------ DATA PROVIDED ------
(* ===== verification/Boot.v ===== *)
(** The boot loader ([bootmain.c]): it reads the kernel, an ELF file that starts at sector
    1 of the first drive, to the addresses its headers say, and jumps to its entry.

    The drive is the interface [Drive] of [Ide], and the theorem is proved for every
    drive that works ([DriveOk]). *)

From S2P Require Import Prelude CString Bytes Log Ide Exec.

Definition SECTSIZE : Z := 512.

(** Physical memory and the drive. *)
Record boot (DV : Type) := mk_boot { bt_mem : memory; bt_dv : DV }.
Arguments mk_boot {DV} _ _.
Arguments bt_mem {DV} _ _.
Arguments bt_dv {DV} _.

Definition bytes_at (m : memory) (a : Z) (n : nat) : list Z := map (fun k => m (a + Z.of_nat k)) (seq 0 n).
Fixpoint put_bytes (m : memory) (a : Z) (l : list Z) : memory :=
  match l with
  | [] => m
  | x :: l' => put_bytes (store m a x) (a + 1) l'
  end.
(** [paddr], which [exec] does not read. *)
Definition ph_paddr (b : list Z) : Z := get32 b 12.

Section Boot.
Context {DV : Type} `{Drive DV} (patience : nat).
Notation B := (M (boot DV)).

Definition boot_inb (port : Z) : B Z :=
  s ← get;
  modify (fun s => mk_boot (bt_mem s) (snd (dv_inb port (bt_dv s)))) ;;
  mret (fst (dv_inb port (bt_dv s))).
Definition boot_outb (port v : Z) : B unit := modify (fun s => mk_boot (bt_mem s) (dv_outb port (u8 v) (bt_dv s))).
Definition boot_insl (port addr : Z) (cnt : nat) : B unit :=
  modify (fun s => mk_boot (put_bytes (bt_mem s) addr (fst (dv_insl port cnt (bt_dv s)))) (snd (dv_insl port cnt (bt_dv s)))).

Fixpoint waitdisk_loop (fuel : nat) : B unit :=
  match fuel with
  | O => faults OutOfFuel
  | S f => r ← boot_inb 0x1F7; if negb (Z.land r 0xC0 =? 0x40) then waitdisk_loop f else mret tt
  end.
Definition waitdisk : B unit := waitdisk_loop patience.

Definition readsect (dst offset : Z) : B unit :=
  waitdisk ;;
  boot_outb 0x1F2 1 ;;
  boot_outb 0x1F3 offset ;;
  boot_outb 0x1F4 (Z.shiftr offset 8) ;;
  boot_outb 0x1F5 (Z.shiftr offset 16) ;;
  boot_outb 0x1F6 (Z.lor (Z.shiftr offset 24) 0xE0) ;;
  boot_outb 0x1F7 0x20 ;;
  waitdisk ;;
  boot_insl 0x1F0 dst (Z.to_nat (SECTSIZE / 4)).

Fixpoint readseg_loop (fuel : nat) (pa epa offset : Z) : B unit :=
  if pa <? epa then
    match fuel with
    | O => faults OutOfFuel
    | S f => readsect pa offset ;; readseg_loop f (u32 (pa + SECTSIZE)) epa (u32 (offset + 1))
    end
  else mret tt.
(** The fuel is the number of sectors from [pa] to [epa]. *)
Definition readseg (pa count offset : Z) : B unit :=
  let epa := u32 (pa + count) in
  let pa := u32 (pa - offset mod SECTSIZE) in
  readseg_loop (Z.to_nat ((epa - pa) / SECTSIZE + 1)) pa epa (u32 (offset / SECTSIZE + 1)).

Fixpoint segments (n : nat) (ph : Z) : B unit :=
  match n with
  | O => mret tt
  | S n' =>
      m ← gets bt_mem;
      let pa := ph_paddr (bytes_at m ph 32) in
      let h := get_proghdr (bytes_at m ph 32) in
      readseg pa (ph_filesz h) (ph_off h) ;;
      m ← gets bt_mem;
      let h := get_proghdr (bytes_at m ph 32) in
      when (ph_filesz h <? ph_memsz h)
        (modify (fun s => mk_boot (stosb (bt_mem s) (u32 (pa + ph_filesz h)) 0 (Z.to_nat (ph_memsz h - ph_filesz h))) (bt_dv s))) ;;
      segments n' (ph + sizeof_proghdr)
  end.
(** The address jumped to; [None] when it returns to [bootasm.S]. *)
Definition bootmain : B (option Z) :=
  let elf := 0x10000 in
  readseg elf 4096 0 ;;
  m ← gets bt_mem;
  let h := get_elfhdr (bytes_at m elf 52) in
  if negb (eh_magic h =? ELF_MAGIC) then mret None
  else
    segments (Z.to_nat (eh_phnum h)) (elf + eh_phoff h) ;;
    m ← gets bt_mem;
    mret (Some (eh_entry (get_elfhdr (bytes_at m elf 52)))).
End Boot.

(** ** The kernel is loaded *)

Lemma put_bytes_spec l : forall m a x,
  put_bytes m a l x = if (a <=? x) && (x <? a + Z.of_nat (length l)) then nth (Z.to_nat (x - a)) l 0 else m x.
Proof.
  induction l as [|y l IH]; intros m a x; cbn [put_bytes length].
  - by replace ((a <=? x) && (x <? a + Z.of_nat 0)) with false by lia.
  - rewrite IH. destruct (Z.eq_dec x a) as [->|Hx].
    + replace ((a + 1 <=? a) && _) with false by lia. rewrite store_eq. replace ((a <=? a) && _) with true by lia. by rewrite Z.sub_diag.
    + rewrite store_ne by done. replace ((a <=? x) && (x <? a + Z.of_nat (S (length l)))) with ((a + 1 <=? x) && (x <? a + 1 + Z.of_nat (length l))) by lia.
      destruct ((a + 1 <=? x) && _) eqn:E; [|done]. by replace (Z.to_nat (x - a)) with (S (Z.to_nat (x - (a + 1)))) by lia.
Qed.
Lemma bytes_at_ext m m' a n : (forall x, a <= x < a + Z.of_nat n -> m x = m' x) -> bytes_at m a n = bytes_at m' a n.
Proof. intros Hx. unfold bytes_at. apply map_ext_in. intros k Hk. apply in_seq in Hk. apply Hx. lia. Qed.
(** The registers of a read hold the sector. *)
Lemma sector_registers o : 0 <= o < 2 ^ 28 -> let e := u8 (Z.lor (Z.shiftr o 24) 0xE0) in
  lba (u8 o) (u8 (Z.shiftr o 8)) (u8 (Z.shiftr o 16)) e = o /\ drive_bit e = 0.
Proof.
  intros Ho e. assert (Ht : 0 <= Z.shiftr o 24 < 16) by (rewrite Z.shiftr_div_pow2 by lia; split; [apply Z.div_pos; lia|apply Z.div_lt_upper_bound; lia]).
  assert (Ee : Z.land e 15 = Z.shiftr o 24 /\ drive_bit e = 0).
  { unfold e. set (t := Z.shiftr o 24) in *. assert (Hc : t = 0 \/ t = 1 \/ t = 2 \/ t = 3 \/ t = 4 \/ t = 5 \/ t = 6 \/ t = 7 \/ t = 8 \/ t = 9 \/ t = 10 \/ t = 11 \/ t = 12 \/ t = 13 \/ t = 14 \/ t = 15) by lia.
    repeat (destruct Hc as [-> | Hc]; [by split|]). rewrite Hc. by split. }
  destruct Ee as [Ee Ed]. split; [|done]. unfold lba. rewrite Ee, !Z.shiftr_div_pow2 by lia. unfold u8. change (2 ^ 8) with 256. change (2 ^ 16) with 65536. change (2 ^ 24) with 16777216.
  pose proof (Z.div_mod o 256). pose proof (Z.div_mod (o / 256) 256) as E2. pose proof (Z.div_mod (o / 65536) 256) as E3.
  rewrite Z.div_div in E2 by lia. rewrite Z.div_div in E3 by lia. change (256 * 256) with 65536 in *. change (65536 * 256) with 16777216 in *. lia.
Qed.

Section Load.
Context {DV : Type} `{HO : DriveOk DV}.
Implicit Type s : boot DV.

(** Byte [x] of what is on the first drive from sector 1 on. *)
Definition on_disk (d : DV) (x : Z) : Z := nth (Z.to_nat (x mod SECTSIZE)) (dv_sectors d 0 (x / SECTSIZE + 1)) 0.
Definition same_disk (d d' : DV) : Prop := forall r l, dv_sectors d' r l = dv_sectors d r l.
Definition whole (d : DV) : Prop := forall l, length (dv_sectors d 0 l) = 512%nat /\ Forall (fun x => 0 <= x < 256) (dv_sectors d 0 l).

Lemma waitdisk_loop_runs n : forall fuel s, (n < fuel)%nat -> (forall k, (k < n)%nat -> ready (status (polled k (bt_dv s))) = false) ->
  ready (status (polled n (bt_dv s))) = true -> waitdisk_loop fuel s = Ret tt (mk_boot (bt_mem s) (polled (S n) (bt_dv s))).
Proof.
  induction n as [|n IH]; intros [|f] s Hf Hbusy Hr; try lia; cbn [waitdisk_loop]; (rewrite (bind_eq (boot_inb _) _ s _ _ eq_refl)).
  - cbn [polled] in Hr. unfold status, ready in Hr. change 192 with (Z.lor IDE_BSY IDE_DRDY). change 64 with IDE_DRDY. by rewrite Hr.
  - pose proof (Hbusy 0%nat ltac:(lia)) as Hb0. cbn [polled] in Hb0. unfold status, ready in Hb0. change 192 with (Z.lor IDE_BSY IDE_DRDY). change 64 with IDE_DRDY. rewrite Hb0. cbn [negb].
    refine (eq_trans (IH f (mk_boot (bt_mem s) (snd (dv_inb 0x1f7 (bt_dv s)))) _ _ Hr) eq_refl); [lia|]. intros k Hk. exact (Hbusy (S k) ltac:(lia)).
Qed.
Lemma waitdisk_runs s : exists d, waitdisk dv_patience s = Ret tt (mk_boot (bt_mem s) d) /\ same_disk (bt_dv s) d /\
  (forall r l, dv_serving (bt_dv s) r l -> dv_serving d r l).
Proof.
  destruct (ok_ready (bt_dv s)) as (n & Hn & Hb & Hr & _). exists (polled (S n) (bt_dv s)). split; [by apply waitdisk_loop_runs|]. apply polled_ok.
Qed.
Lemma readsect_runs dst o s : 0 <= o < 2 ^ 28 ->
  exists d, readsect dv_patience dst o s = Ret tt (mk_boot (put_bytes (bt_mem s) dst (dv_sectors (bt_dv s) 0 o)) d) /\ same_disk (bt_dv s) d.
Proof.
  intros Ho. destruct (sector_registers o Ho) as [El Ed]. set (e := u8 (Z.lor _ _)) in *. destruct (waitdisk_runs s) as (d0 & E0 & S0 & _).
  set (d1 := commanded 1 (u8 o) (u8 (Z.shiftr o 8)) (u8 (Z.shiftr o 16)) e IDE_CMD_READ d0).
  destruct (ok_read d0 (u8 o) (u8 (Z.shiftr o 8)) (u8 (Z.shiftr o 16)) e) as [R1 R2]. fold d1 in R1, R2. rewrite El, Ed in R2.
  destruct (waitdisk_runs (mk_boot (bt_mem s) d1)) as (d2 & E2 & S2 & V2). destruct (ok_fetch d2 0 o (V2 _ _ R2)) as [F1 F2]. cbn [bt_dv] in S2.
  exists (snd (dv_insl 0x1f0 128 d2)). split.
  - unfold readsect. rewrite (bind_eq _ _ _ _ _ E0). do 6 rewrite (bind_eq (boot_outb _ _) _ _ _ _ eq_refl). cbn [bt_mem bt_dv]. fold e.
    refine (eq_trans (bind_eq _ _ _ _ _ E2) _). unfold boot_insl, modify. cbn [bt_mem bt_dv]. change (Z.to_nat (SECTSIZE / 4)) with 128%nat. by rewrite F1, S2, R1, S0.
  - intros r l. by rewrite F2, S2, R1, S0.
Qed.
Lemma same_whole d d' : same_disk d d' -> whole d -> whole d'.
Proof. intros S W l. by rewrite S. Qed.
Lemma same_on_disk d d' x : same_disk d d' -> on_disk d' x = on_disk d x.
Proof. intros S. unfold on_disk. by rewrite S. Qed.
Lemma on_disk_sector d o k : 0 <= k < 512 -> on_disk d (512 * (o - 1) + k) = nth (Z.to_nat k) (dv_sectors d 0 o) 0.
Proof.
  intros Hk. unfold on_disk, SECTSIZE. replace (512 * (o - 1) + k) with (k + (o - 1) * 512) by lia.
  rewrite Z.mod_add, Z.div_add, Z.mod_small, Z.div_small by lia. by replace (0 + (o - 1) + 1) with o by lia.
Qed.
(** [n] sectors to [pa], from sector [o] on. *)
Lemma readseg_loop_runs n : forall fuel pa epa o s, (n <= fuel)%nat -> whole (bt_dv s) -> 0 <= pa -> pa + 512 * Z.of_nat n < 2 ^ 32 -> 1 <= o ->
  o + Z.of_nat n < 2 ^ 28 -> epa <= pa + 512 * Z.of_nat n -> (n = 0%nat \/ pa + 512 * (Z.of_nat n - 1) < epa) ->
  exists m' d', readseg_loop dv_patience fuel pa epa o s = Ret tt (mk_boot m' d') /\ same_disk (bt_dv s) d' /\
    forall x, m' x = if (pa <=? x) && (x <? pa + 512 * Z.of_nat n) then on_disk (bt_dv s) (512 * (o - 1) + (x - pa)) else bt_mem s x.
Proof.
  induction n as [|n IH]; intros fuel pa epa o s Hf Hw Hpa Hend Ho Hon Hle Hlt.
  - exists (bt_mem s), (bt_dv s). split; [|split; [by intros r l|]].
    + assert (E : pa <? epa = false) by lia. destruct fuel; cbn [readseg_loop]; rewrite E; by destruct s.
    + intros x. by replace ((pa <=? x) && _) with false by lia.
  - destruct fuel as [|f]; [lia|]. cbn [readseg_loop]. replace (pa <? epa) with true by lia.
    destruct (readsect_runs pa o s) as (d & E & Sd); [lia|]. rewrite (bind_eq _ _ _ _ _ E). unfold SECTSIZE. rewrite !u32_small by lia.
    set (s1 := mk_boot _ _). destruct (IH f (pa + 512) epa (o + 1) s1) as (m' & d' & E' & S' & Hm'); try lia; [by apply (same_whole (bt_dv s))|].
    exists m', d'. split; [done|]. split; [intros r l; by rewrite S', Sd|]. intros x. rewrite Hm'. cbn [s1 bt_dv bt_mem]. rewrite (same_on_disk _ _ _ Sd), put_bytes_spec, (proj1 (Hw o)).
    destruct ((pa + 512 <=? x) && _) eqn:E1; [replace ((pa <=? x) && _) with true by lia; f_equal; lia|].
    change (Z.of_nat 512) with 512. destruct ((pa <=? x) && (x <? pa + 512)) eqn:E2.
    + replace ((pa <=? x) && _) with true by lia. by rewrite on_disk_sector by lia.
    + by replace ((pa <=? x) && _) with false by lia.
Qed.
Lemma readseg_runs pa count off s : whole (bt_dv s) -> 0 <= off < 2 ^ 32 -> off mod 512 <= pa -> 0 <= count -> pa + count + 512 <= 2 ^ 32 ->
  exists m' d', readseg dv_patience pa count off s = Ret tt (mk_boot m' d') /\ same_disk (bt_dv s) d' /\
    (forall x, pa <= x < pa + count -> m' x = on_disk (bt_dv s) (off + (x - pa))) /\ (forall x, x < pa - off mod 512 -> m' x = bt_mem s x).
Proof.
  intros Hw Ho Hpa Hc Hend. unfold readseg, SECTSIZE. pose proof (Z.mod_pos_bound off 512 ltac:(lia)) as Hm. pose proof (Z.div_mod off 512 ltac:(lia)) as Hd.
  assert (Hq : 0 <= off / 512 < 2 ^ 23) by (split; [apply Z.div_pos; lia|apply Z.div_lt_upper_bound; lia]).
  rewrite !u32_small by lia. set (p := pa - off mod 512). set (n := (pa + count - p + 511) / 512).
  assert (Hn : 512 * n <= pa + count - p + 511 < 512 * n + 512) by (unfold n; pose proof (Z.div_mod (pa + count - p + 511) 512); pose proof (Z.mod_pos_bound (pa + count - p + 511) 512); lia).
  assert (Hf : n <= (pa + count - p) / 512 + 1) by (unfold n; rewrite <- Z.div_add by lia; apply Z.div_le_mono; lia).
  destruct (readseg_loop_runs (Z.to_nat n) (Z.to_nat ((pa + count - p) / 512 + 1)) p (pa + count) (off / 512 + 1) s) as (m' & d' & E & S & Hm'); try done; try lia.
  exists m', d'. split; [done|]. split; [done|]. split; intros x Hx; rewrite Hm'.
  - replace ((p <=? x) && _) with true by lia. f_equal. lia.
  - by replace ((p <=? x) && _) with false by lia.
Qed.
------
TASK DETAILS :: Set the lines down exactly, from the first line of the records to the line where "Definition SECTSIZE : Z := 512." appears, with both ends kept.

RESPONSE TO THE TASK ::
(* ===== verification/Boot.v ===== *)
(** The boot loader ([bootmain.c]): it reads the kernel, an ELF file that starts at sector
    1 of the first drive, to the addresses its headers say, and jumps to its entry.

    The drive is the interface [Drive] of [Ide], and the theorem is proved for every
    drive that works ([DriveOk]). *)

From S2P Require Import Prelude CString Bytes Log Ide Exec.

Definition SECTSIZE : Z := 512.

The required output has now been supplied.